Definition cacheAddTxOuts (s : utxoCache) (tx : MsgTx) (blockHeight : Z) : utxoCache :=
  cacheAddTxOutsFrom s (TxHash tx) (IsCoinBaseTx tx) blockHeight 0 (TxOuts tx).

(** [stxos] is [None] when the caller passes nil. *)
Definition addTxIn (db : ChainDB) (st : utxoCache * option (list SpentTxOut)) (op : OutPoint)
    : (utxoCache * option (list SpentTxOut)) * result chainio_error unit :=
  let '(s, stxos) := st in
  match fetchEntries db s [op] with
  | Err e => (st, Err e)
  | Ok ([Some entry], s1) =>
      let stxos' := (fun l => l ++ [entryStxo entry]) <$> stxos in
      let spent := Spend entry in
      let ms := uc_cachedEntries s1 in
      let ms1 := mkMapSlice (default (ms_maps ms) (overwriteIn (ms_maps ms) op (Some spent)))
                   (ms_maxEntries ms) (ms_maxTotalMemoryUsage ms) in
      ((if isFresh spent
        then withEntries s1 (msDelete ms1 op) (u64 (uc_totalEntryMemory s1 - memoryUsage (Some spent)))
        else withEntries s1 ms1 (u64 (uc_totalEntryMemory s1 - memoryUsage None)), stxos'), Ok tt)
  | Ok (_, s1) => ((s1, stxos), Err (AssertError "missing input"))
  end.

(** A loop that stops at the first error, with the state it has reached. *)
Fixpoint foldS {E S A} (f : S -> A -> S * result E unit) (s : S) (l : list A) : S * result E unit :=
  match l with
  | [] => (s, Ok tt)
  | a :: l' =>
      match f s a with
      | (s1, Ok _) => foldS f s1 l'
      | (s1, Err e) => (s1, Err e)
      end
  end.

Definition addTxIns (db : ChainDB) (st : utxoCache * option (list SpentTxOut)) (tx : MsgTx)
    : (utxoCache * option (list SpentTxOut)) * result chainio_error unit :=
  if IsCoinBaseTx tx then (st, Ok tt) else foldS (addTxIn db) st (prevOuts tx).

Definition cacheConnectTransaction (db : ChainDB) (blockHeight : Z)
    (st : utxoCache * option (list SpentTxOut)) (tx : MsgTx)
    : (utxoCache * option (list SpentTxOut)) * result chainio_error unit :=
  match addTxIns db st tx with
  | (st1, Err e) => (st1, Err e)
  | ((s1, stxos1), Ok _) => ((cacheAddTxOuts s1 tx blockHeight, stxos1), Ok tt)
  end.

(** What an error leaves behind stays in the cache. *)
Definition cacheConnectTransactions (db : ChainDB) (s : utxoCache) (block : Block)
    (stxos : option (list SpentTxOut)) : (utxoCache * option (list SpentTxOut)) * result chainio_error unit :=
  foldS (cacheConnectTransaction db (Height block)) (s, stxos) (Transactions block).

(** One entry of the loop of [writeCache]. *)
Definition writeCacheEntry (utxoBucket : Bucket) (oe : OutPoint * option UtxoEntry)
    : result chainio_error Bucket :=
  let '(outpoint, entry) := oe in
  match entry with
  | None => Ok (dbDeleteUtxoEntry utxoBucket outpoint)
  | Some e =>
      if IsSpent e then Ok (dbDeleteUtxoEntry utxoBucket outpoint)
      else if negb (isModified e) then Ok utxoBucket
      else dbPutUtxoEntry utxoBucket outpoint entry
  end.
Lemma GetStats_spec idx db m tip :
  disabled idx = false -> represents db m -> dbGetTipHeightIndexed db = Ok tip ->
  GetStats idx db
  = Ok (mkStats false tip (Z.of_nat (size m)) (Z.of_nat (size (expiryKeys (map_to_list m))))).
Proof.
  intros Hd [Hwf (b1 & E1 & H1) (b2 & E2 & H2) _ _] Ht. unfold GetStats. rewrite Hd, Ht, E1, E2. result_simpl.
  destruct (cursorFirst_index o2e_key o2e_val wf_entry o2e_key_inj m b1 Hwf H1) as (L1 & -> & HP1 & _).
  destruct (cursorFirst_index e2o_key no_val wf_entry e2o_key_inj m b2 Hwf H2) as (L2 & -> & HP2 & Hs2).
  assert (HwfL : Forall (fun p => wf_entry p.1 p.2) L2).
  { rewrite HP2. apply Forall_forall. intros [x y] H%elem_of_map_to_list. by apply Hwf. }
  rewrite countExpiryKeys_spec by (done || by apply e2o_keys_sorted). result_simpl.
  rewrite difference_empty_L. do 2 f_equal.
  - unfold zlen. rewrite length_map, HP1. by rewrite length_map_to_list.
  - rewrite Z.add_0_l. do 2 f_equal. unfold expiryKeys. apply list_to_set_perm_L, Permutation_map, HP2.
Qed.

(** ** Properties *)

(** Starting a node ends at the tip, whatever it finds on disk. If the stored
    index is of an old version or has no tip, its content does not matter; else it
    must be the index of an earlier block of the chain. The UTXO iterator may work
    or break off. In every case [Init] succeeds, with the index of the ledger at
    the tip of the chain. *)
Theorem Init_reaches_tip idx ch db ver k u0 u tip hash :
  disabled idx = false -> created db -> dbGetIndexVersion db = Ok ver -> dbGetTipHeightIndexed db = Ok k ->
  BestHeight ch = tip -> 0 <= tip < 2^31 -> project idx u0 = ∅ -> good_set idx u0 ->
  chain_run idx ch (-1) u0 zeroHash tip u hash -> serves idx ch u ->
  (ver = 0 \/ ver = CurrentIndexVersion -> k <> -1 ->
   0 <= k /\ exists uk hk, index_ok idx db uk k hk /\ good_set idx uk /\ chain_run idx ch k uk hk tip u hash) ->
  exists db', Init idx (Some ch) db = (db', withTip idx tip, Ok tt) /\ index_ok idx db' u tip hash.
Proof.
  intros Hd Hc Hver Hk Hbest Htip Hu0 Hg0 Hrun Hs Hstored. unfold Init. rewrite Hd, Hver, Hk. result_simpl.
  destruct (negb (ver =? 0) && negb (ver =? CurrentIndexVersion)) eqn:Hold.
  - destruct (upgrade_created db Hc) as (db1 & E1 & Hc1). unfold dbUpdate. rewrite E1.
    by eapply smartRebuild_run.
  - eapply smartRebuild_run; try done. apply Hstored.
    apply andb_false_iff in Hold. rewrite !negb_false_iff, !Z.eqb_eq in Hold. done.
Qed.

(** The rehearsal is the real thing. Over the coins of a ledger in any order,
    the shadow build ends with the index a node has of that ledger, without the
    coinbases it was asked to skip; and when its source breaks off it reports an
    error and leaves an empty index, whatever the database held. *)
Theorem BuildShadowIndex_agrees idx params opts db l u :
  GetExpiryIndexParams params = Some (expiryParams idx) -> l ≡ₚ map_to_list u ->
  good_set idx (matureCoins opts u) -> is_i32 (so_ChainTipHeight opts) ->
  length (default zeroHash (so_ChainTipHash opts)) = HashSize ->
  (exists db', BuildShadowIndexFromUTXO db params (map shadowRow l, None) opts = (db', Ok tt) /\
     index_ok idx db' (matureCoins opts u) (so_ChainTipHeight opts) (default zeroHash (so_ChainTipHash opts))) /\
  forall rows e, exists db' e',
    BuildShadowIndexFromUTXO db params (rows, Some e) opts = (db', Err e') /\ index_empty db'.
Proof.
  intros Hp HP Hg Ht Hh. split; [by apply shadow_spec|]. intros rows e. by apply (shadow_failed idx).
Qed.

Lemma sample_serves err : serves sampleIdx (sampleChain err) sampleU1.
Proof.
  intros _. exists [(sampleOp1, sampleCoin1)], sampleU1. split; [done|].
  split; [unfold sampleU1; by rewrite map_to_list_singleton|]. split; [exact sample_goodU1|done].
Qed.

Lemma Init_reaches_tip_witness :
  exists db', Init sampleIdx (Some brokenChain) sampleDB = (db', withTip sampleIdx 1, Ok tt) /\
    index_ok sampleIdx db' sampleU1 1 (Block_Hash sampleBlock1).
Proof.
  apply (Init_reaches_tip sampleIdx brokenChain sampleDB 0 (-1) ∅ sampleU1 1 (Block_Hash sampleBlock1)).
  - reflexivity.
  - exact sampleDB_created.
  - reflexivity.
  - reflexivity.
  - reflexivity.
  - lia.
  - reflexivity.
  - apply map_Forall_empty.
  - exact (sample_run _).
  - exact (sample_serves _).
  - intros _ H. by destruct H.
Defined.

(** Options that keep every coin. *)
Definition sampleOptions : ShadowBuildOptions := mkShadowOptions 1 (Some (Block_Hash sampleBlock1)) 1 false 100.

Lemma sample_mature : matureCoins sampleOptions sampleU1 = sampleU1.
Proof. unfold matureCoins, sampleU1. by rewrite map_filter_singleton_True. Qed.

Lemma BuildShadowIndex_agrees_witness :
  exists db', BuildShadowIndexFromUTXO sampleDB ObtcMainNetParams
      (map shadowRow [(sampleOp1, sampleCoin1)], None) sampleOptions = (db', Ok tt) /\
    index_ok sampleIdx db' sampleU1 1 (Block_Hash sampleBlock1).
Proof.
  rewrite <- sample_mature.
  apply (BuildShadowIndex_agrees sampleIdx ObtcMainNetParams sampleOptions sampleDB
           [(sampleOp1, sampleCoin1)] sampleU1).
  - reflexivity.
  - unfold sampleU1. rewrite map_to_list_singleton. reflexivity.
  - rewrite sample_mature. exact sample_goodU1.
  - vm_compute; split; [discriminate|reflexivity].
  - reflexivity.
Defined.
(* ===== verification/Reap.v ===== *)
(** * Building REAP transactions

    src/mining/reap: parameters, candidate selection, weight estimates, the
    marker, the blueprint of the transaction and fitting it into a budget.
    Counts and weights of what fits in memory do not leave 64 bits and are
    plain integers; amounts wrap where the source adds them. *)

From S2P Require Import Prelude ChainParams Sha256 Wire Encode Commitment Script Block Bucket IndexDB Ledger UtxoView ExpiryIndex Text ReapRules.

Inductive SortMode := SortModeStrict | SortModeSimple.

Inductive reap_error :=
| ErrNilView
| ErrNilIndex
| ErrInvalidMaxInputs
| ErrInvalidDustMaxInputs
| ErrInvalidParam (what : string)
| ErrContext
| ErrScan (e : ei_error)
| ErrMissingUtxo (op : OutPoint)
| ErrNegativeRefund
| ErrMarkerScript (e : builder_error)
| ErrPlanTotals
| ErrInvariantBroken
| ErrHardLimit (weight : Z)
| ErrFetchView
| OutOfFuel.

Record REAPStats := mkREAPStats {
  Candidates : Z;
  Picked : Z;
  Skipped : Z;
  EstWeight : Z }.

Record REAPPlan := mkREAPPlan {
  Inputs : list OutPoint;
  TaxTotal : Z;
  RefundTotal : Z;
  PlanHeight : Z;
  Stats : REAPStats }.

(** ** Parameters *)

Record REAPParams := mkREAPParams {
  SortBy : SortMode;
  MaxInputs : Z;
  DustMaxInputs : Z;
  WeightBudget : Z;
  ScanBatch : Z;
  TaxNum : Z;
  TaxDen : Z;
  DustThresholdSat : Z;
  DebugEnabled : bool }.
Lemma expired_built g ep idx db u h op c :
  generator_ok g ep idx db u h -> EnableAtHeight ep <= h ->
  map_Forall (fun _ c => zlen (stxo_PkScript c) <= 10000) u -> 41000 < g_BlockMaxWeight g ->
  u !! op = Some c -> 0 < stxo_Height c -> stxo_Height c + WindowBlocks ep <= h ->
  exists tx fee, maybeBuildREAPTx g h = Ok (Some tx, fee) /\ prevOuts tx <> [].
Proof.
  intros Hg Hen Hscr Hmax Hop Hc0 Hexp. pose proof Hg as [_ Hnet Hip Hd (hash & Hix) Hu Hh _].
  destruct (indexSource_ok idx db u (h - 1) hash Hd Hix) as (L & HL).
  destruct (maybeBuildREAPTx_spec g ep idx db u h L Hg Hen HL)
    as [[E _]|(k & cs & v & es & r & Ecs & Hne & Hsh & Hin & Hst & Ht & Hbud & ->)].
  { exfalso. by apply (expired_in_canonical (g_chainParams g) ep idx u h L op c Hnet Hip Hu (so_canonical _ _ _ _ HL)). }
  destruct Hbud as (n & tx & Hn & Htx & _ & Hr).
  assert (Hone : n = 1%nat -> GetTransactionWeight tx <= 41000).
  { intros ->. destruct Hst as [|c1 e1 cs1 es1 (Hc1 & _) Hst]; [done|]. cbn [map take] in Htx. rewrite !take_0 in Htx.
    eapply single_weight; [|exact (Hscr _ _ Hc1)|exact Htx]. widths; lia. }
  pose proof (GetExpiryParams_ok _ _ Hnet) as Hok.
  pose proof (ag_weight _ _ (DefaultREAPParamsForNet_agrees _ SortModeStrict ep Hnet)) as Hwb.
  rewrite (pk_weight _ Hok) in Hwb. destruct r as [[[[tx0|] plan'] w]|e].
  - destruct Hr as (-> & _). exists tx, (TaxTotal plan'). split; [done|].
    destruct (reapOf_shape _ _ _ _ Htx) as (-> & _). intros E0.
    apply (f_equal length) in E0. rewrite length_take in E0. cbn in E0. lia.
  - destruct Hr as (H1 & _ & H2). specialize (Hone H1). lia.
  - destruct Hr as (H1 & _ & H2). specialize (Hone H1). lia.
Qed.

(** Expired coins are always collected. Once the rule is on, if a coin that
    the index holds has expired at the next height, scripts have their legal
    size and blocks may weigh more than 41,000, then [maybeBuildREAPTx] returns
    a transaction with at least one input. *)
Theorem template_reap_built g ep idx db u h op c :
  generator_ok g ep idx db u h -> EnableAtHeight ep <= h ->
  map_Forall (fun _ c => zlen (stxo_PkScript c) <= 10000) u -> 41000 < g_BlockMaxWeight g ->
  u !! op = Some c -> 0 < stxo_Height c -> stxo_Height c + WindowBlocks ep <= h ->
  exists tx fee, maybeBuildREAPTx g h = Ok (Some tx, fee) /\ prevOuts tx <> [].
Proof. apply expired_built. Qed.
-*-*-
Problem statement: Search the entries for "Record" and copy out each line that has it.

Result for this task:
Record REAPStats := mkREAPStats {
Record REAPPlan := mkREAPPlan {
Record REAPParams := mkREAPParams {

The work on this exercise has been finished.